MR. DALZIEL (Kirkcaldy Burghs)

said the debate had been a delightful contrast to the debates they had had in the last two or three sessions. The Opposition were now getting a dose of the medicine prepared from their own prescription. Where were the Unionist Members when in the last Parliament the then Opposition protested against closure by compartments? Where then were their cares about the freedom of debate? Everyone of them voted for the the guillotine proposals introduced by the Leader of the Opposition. He and other Liberal Members had told hon. Gentlemen opposite that they were forging a weapon which would one day be used against them, but it had no influence whatever, and on every occasion they voted for the right hon. Gentleman's closure Motions irrespective of the merits of the proposal. [OPPOSITION cries, of "No."] Therefore he had little sympathy with these belated appeals for freedom of debate. Personally, he had never favoured the principle of the guillotine. It was a bad principle. Some vital points in a great measure were bound to be shut out of discussion. But what wore the alternatives? The Liberal Party had suggested that as the House was too congested to discuss in detail the great measures the country expected them to consider, local affairs should be delegated to local assemblies, and that the House of Commons should be kept for purely Imperial questions.

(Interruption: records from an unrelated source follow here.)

(** X4. For every graph, also one with repeated names or with predecessors
    outside its vertex set, and every state of the walker: when a relabeling
    pass returns, the label stored at level 0 under the name of a vertex is
    the name, and the label stored at a level [n] from 1 to [L] is the MD5
    digest string of the pre-hash string of a vertex of that name, built
    from the labels stored at level [n - 1] for that vertex and for its
    predecessors.  The iteration count is unchanged. *)
Theorem relabel_stores_hash_any_graph
    (fuel : nat) (kg : KG) (self self' : WLWalker) :
  _weisfeiler_lehman fuel kg self = (Ret tt, self') ->
  wl_iterations self' = wl_iterations self /\
  (forall v, v ∈ _vertices kg -> label_of self' (name v) 0 = Some (name v)) /\
  forall v n,
    v ∈ _vertices kg -> 1 <= n <= wl_iterations self ->
    exists w own labels,
      w ∈ _vertices kg /\ name w = name v /\
      label_of self' (name w) (n - 1) = Some own /\
      Forall2 (fun p l => label_of self' (name p) (n - 1) = Some l)
        (predecessors kg w) labels /\
      label_of self' (name v) n =
        Some (md5_digest_str (own ++ "-" ++ join "-" (sorted_set labels))).
Proof.
  intros Hrun.
  destruct (relabel_returns_settled fuel kg self self' Hrun)
    as (Hwl & _ & Hsettled).
  split; [done|]. split.
  - intros v Hv. by apply (proj1 Hsettled).
  - intros v n Hv Hn.
    apply (settled_level kg _ (range 1 (wl_iterations self + 1)));
      [done| |done].
    apply elem_of_range. lia.
Qed.

Lemma relabel_stores_hash_any_graph_witness :
  wl_iterations (snd (_weisfeiler_lehman 2 kg_dup (fresh 1)))
    = wl_iterations (fresh 1) /\
  (forall v, v ∈ _vertices kg_dup ->
     label_of (snd (_weisfeiler_lehman 2 kg_dup (fresh 1))) (name v) 0
       = Some (name v)) /\
  forall v n,
    v ∈ _vertices kg_dup -> 1 <= n <= wl_iterations (fresh 1) ->
    exists w own labels,
      w ∈ _vertices kg_dup /\ name w = name v /\
      label_of (snd (_weisfeiler_lehman 2 kg_dup (fresh 1))) (name w) (n - 1)
        = Some own /\
      Forall2 (fun p l =>
                 label_of (snd (_weisfeiler_lehman 2 kg_dup (fresh 1)))
                   (name p) (n - 1) = Some l)
        (predecessors kg_dup w) labels /\
      label_of (snd (_weisfeiler_lehman 2 kg_dup (fresh 1))) (name v) n =
        Some (md5_digest_str (own ++ "-" ++ join "-" (sorted_set labels))).
Proof.
  apply (relabel_stores_hash_any_graph 2 kg_dup (fresh 1)).
  vm_compute. reflexivity.
Defined.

There would then be no need for the guillotine. But the Opposition would not discuss that solution. The other alternatives were to sit up all night, or drop the Bill. The first proposal was not satisfactory, and he thought the Government must go on with the Bill. If they did not carry out the programme which they were returned to fulfil, the country would hold them responsible. He did not think the Government could do anything else than bring forward this proposal. The present Bill was not a complicated Bill, but he would have preferred a simpler measure of one or two lines at most. The Amendments raised no new subject; they were simply a rehash of what had been discussed in Committee. He thought the Government had been ill-advised in not giving time to put down Amendments to the Motion, but after all, the Leader of the Opposition used to do the same thing. He believed the great mass of the people were in favour of the principle of the Bill, and the House ought to support the Government in carrying it through.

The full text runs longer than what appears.